7.4.1. L'art. 4 LRCF correspond à l'art. 44 al. 1 CO, de sorte qu'il est possible de s'inspirer de la jurisprudence sur la faute propre du lésé ("Selbstverschulden") selon cette dernière disposition pour examiner les raisons qui, selon la première, justifient une réduction ou une exclusion des dommages-intérêts (ATF 122 V 185 consid. 3b; AUBRY GIRARDIN, Responsabilité de l'Etat: un aperçu de la jurisprudence, in La responsabilité de l'Etat, 2012, p. 141). En droit civil, une faute concomitante du lésé doit être retenue si ce dernier, par son comportement, a contribué dans une mesure importante à créer ou à aggraver le dommage alors que l'on aurait pu attendre raisonnablement de tout tiers se trouvant dans la même situation qu'il prenne des mesures de précaution, susceptibles d'écarter ou de réduire ce dommage (ATF 146 III 387 consid. 6.3.2).  
En matière de responsabilité de l'employeur pour le non-paiement des cotisations sociales au sens de l'art. 52 LAVS, la jurisprudence admet l'application par analogie des art. 4 LRCF et 44 al. 1 CO, conduisant à la réduction de l'obligation de réparer le dommage en raison d'une faute propre de la caisse de compensation intéressée (ATF 122 V 185). Il faut cependant que l'administration ait gravement violé ses devoirs, ce qui sera le cas lorsque la caisse a violé des prescriptions élémentaires en matière de fixation et de perception des cotisations; la violation de ces obligations doit être constitutive de négligence grave et être en relation de causalité avec le dommage subi (ATF 122 V 185 précité consid. 3c; arrêts 9C_37/2019 du 1 er juillet 2019 consid. 2, in SVR 2019 AHV n° 23 p. 65; H 57/06 du 26 juin 2006 consid. 5.1 et la référence).  
 
7.4.2. En l'espèce, il n'est pas contesté que A.________ ne s'est pas renseigné auprès de Publica sur ses droits en matière de prévoyance professionnelle à réception de l'arrêt du Tribunal fédéral du 28 juin 2006 lui reconnaissant son statut d'employé public soumis à la LPers.

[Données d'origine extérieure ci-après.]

(**  The totals that are reported are those of the layout, in closed form:
    [6NE] files per layer and [NE(3HI/N + 8I/N + 4H)] bytes per layer. *)
Theorem validated_tree_totals t root layers n e h im vh v :
  fs_wf t →
  validate_persistent_int8_weights can_read t root layers n e h im vh = Ok v →
  let nl := Z.of_nat (length (sorted_set layers)) in
  vm_layer_indices v = sorted_set layers ∧
  vm_file_count v = nl * (n * e * 6) ∧
  vm_size_bytes v = nl * (e * (3 * (h * im) + 8 * im + 4 * (n * h))) ∧
  0 < vm_size_bytes v.
Proof.
  intros Hwf Hv. destruct (validate_tree_facts _ _ _ _ _ _ _ _ _ Hwf Hv)
    as (name & manifest & sv & _ & _ & _ & _ & _ & Hl & Hfc & Hsz & _).
  destruct (validate_ok _ _ _ _ _ _ _ _ _ Hwf Hv)
    as (_ & _ & _ & Hn & He & Hh & Him & [k ->] & Hne & _).
  assert (0 < length (sorted_set layers))%nat by (destruct (sorted_set layers); [done|simpl; lia]).
  cbv zeta. split; [done|]. split; [done|].
  rewrite Hsz. unfold layer_bytes. simpl. rewrite Z.div_mul by lia.
  split; [lia|]. assert (0 < k) by nia. repeat apply Z.mul_pos_pos; try lia; nia.
Qed.

(** Bad dimensions are refused before the file system is consulted: the
    answer is the same [ValueError] whatever the tree is. *)
Theorem validate_rejects_dimensions t root layers n e h im vh :
  n <= 0 ∨ e <= 0 ∨ h <= 0 ∨ im <= 0 ∨ im mod n ≠ 0 ∨ layers = [] ∨ (∃ i, i ∈ layers ∧ i < 0) →
  ∃ msg, validate_persistent_int8_weights can_read t root layers n e h im vh
         = Err (Raise ValueError msg).
Proof.
  intros Hbad. unfold validate_persistent_int8_weights, positive_int. simpl.
  destruct (n <=? 0) eqn:En; simpl; [by eexists|].
  destruct (e <=? 0) eqn:Ee; simpl; [by eexists|].
  destruct (h <=? 0) eqn:Eh; simpl; [by eexists|].
  destruct (im <=? 0) eqn:Ei; simpl; [by eexists|].
  destruct (im mod n =? 0) eqn:Em; simpl; [|by eexists].
  assert (bool_decide (sorted_set layers = []) || existsb (fun i => i <? 0) (sorted_set layers)
          = true) as ->; [|by eexists].
  bools. destruct Hbad as [?|[?|[?|[?|[?|[->|(i & Hi & Hneg)]]]]]]; try lia; try done.
  apply orb_true_iff. right. apply existsb_exists. exists i.
  rewrite <-list_elem_of_In, elem_of_sorted_set. split; [done|]. by apply Z.ltb_lt.
Qed.
End properties.

(** ** A concrete tree *)
Module Example.
Definition digest : string := "00112233445566778899aabbccddeeff00112233445566778899aabbccddeeff".

Definition dm : meta := Meta 0 493.
Definition file_names : list (string * Z) :=
  [("INT8_gate_0_2Byte_quant_.kt", 2); ("INT8_gate_0_4Byte_scale_.kt", 4);
   ("INT8_up_0_2Byte_quant_.kt", 2); ("INT8_up_0_4Byte_scale_.kt", 4);
   ("INT8_down_0_2Byte_quant_.kt", 2); ("INT8_down_0_8Byte_scale_.kt", 8)].

Definition item (nm : string * Z) : pyval :=
  PDict [("path", PStr ("_layer_3/_numa_0/" +:+ nm.1)); ("size_bytes", PInt nm.2);
         ("sha256", PStr digest)].

Definition manifest : pyval :=
  PDict [("schema_version", PInt 2); ("state", PStr "ready");
         ("expert_weight_format", PStr "int8"); ("layout", PStr INT8_WEIGHT_LAYOUT);
         ("backend", PStr "INT8"); ("threadpool_count", PInt 1); ("expert_num", PInt 1);
         ("hidden_size", PInt 2); ("intermediate_size", PInt 1); ("bytes", PInt 22);
         ("layers", PList [PDict [("index", PInt 3); ("state", PStr "ready");
            ("numa_count", PInt 1); ("bytes", PInt 22);
            ("files", PList (item <$> file_names))]])].

#[export] Instance platform : Platform := {
  sha256 := fun _ => digest;
  json_loads := fun s => if String.eqb s "manifest" then Some manifest else None;
  json_dumps := fun _ => "manifest";
  py_repr := fun _ => "";
}.

Definition data (n : Z) : string := String.concat "" (replicate (Z.to_nat n) "w").

Definition tree : fs :=
  list_to_map (
    [([], NDir dm); (["w"], NDir dm); (["w"; MANIFEST_NAME], NFile dm "manifest");
     (["w"; "_layer_3"], NDir dm); (["w"; "_layer_3"; "_numa_0"], NDir dm)]
    ++ ((fun nm => (["w"; "_layer_3"; "_numa_0"; nm.1], NFile dm (data nm.2))) <$> file_names)).

Definition validated : ValidatedKTWeightManifest :=
  {| vm_root := ["w"]; vm_path := ["w"; MANIFEST_NAME]; vm_schema_version := 2;
     vm_layout := INT8_WEIGHT_LAYOUT; vm_layer_indices := [3]; vm_file_count := 6;
     vm_size_bytes := 22 |}.

Lemma tree_wf : fs_wf tree.
Proof. apply fs_wfb_sound. vm_compute. reflexivity. Qed.

Lemma tree_valid :
  validate_persistent_int8_weights (fun _ => true) tree "/w" [3] 1 1 2 1 None = Ok validated.
Proof. vm_compute. reflexivity. Qed.

Lemma validated_tree_is_exact_witness : ∃ name, vm_path validated = vm_root validated ++ [name] ∧
    (name = MANIFEST_NAME ∨ name = LEGACY_MANIFEST_NAME) ∧
    tree_spec tree (Dims 1 1 2 1) (vm_layer_indices validated) (vm_root validated) name.
Proof. exact (validated_tree_is_exact _ _ _ _ _ _ _ _ _ _ tree_wf tree_valid). Defined.

Lemma validated_tree_digests_witness :
  ∃ name data manifest ls,
    read_bytes tree (["w"] ++ [name]) = Ok data ∧ json_loads data = Some (PDict manifest) ∧
    pget "layers" manifest = PList ls ∧
    ∀ i, i ∈ [3] → ∃ layer, PDict layer ∈ ls ∧ pget "index" layer = PInt i ∧
      layer_hashes tree (Dims 1 1 2 1) ["w"] i layer.
Proof.
  apply (validated_tree_digests _ _ _ _ _ _ _ _ _ _ tree_wf tree_valid). by right.
Defined.

Lemma validated_tree_totals_witness :
  vm_layer_indices validated = sorted_set [3] ∧
  vm_file_count validated = Z.of_nat (length (sorted_set [3])) * (1 * 1 * 6) ∧
  vm_size_bytes validated =
    Z.of_nat (length (sorted_set [3])) * (1 * (3 * (2 * 1) + 8 * 1 + 4 * (1 * 2))) ∧
  0 < vm_size_bytes validated.
Proof. exact (validated_tree_totals _ _ _ _ _ _ _ _ _ _ tree_wf tree_valid). Defined.

Lemma validate_rejects_dimensions_witness :
  ∃ msg, validate_persistent_int8_weights (fun _ => true) tree "/w" [3] 2 1 2 1 None
         = Err (Raise ValueError msg).
Proof. apply validate_rejects_dimensions. do 4 right. left. done. Defined.
End Example.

Sur ce point, on ne saurait reprocher aux premiers juges d'avoir établi les faits de manière arbitraire. En revanche, s'agissant de leur constatation selon laquelle A.________ s'est opposé à ce que son dossier soit transmis à Publica pour qu'elle se prononce sur sa date d'affiliation, si en soi cette constatation n'apparaît pas erronée, elle n'en reste pas moins sujette à caution dans la mesure où elle laisse entendre que le prénommé ne souhaitait pas que l'institution de prévoyance fût mise au courant des rapports de service. A l'évidence, tel n'était pas le but poursuivi par A.________ en recourant contre les décisions de l'EPFL du 27 novembre 2007 et de la CRIEPF du 4 novembre 2008 en tant qu'elles transmettaient le dossier à Publica pour que celle-ci se prononce sur le caractère éventuellement rétroactif de son affiliation. En effet, si l'intéressé s'y est opposé, c'est parce qu'il considérait qu'il n'appartenait pas à Publica de se prononcer sur la question, mais aux autorités saisies d'ordonner son affiliation avec effet rétroactif au 1 er octobre 1980 (cf. la motivation et les conclusions des actes de recours; voir aussi arrêt A-7976/2008 du Tribunal administratif fédéral du 13 janvier 2010 consid. 3 et arrêt 9C_640/2013 let. A.b). Cela dit, le point de savoir si l'on peut retenir une faute concomitante de l'intéressé sur la base des constatations de fait de l'arrêt attaqué, avec la précision susmentionnée, est une question de droit, que la cour de céans revoit librement.  
 
7.4.3. En l'occurrence, dans l'arrêt 2A.658/2005 du 28 juin 2006, le Tribunal fédéral a considéré que A.________ devait être mis au bénéfice d'un contrat de travail de durée indéterminée dans le respect des règles régissant les assurances sociales (consid. 4). Ensuite, dans l'arrêt 9C_640/2013 rendu le 23 avril 2014 (ATF 140 V 154), il a examiné la question de la prescription des créances originaires de cotisations en se fondant sur les principes découlant de l'ATF 136 V 73, selon lesquels si l'institution de prévoyance n'a pas connaissance de l'existence de rapports de travail soumis à cotisations à cause d'une violation qualifiée de l'obligation de déclarer de l'employeur, l'exigibilité des créances de cotisations est différée jusqu'au moment où l'institution a connaissance de l'existence des rapports de travail déterminants; dans un tel cas, la créance individuelle de cotisation se prescrit cependant de manière absolue par dix ans à compter de sa naissance virtuelle. Aussi le Tribunal fédéral a-t-il confirmé la prescription des créances de cotisations pour la période du 1 er octobre 1980 au 31 décembre 1998, étant donné que Publica avait été informée de l'existence des rapports de service le 18 décembre 2008 seulement (consid. 6.3.1, 6.3.4 et 6.4).  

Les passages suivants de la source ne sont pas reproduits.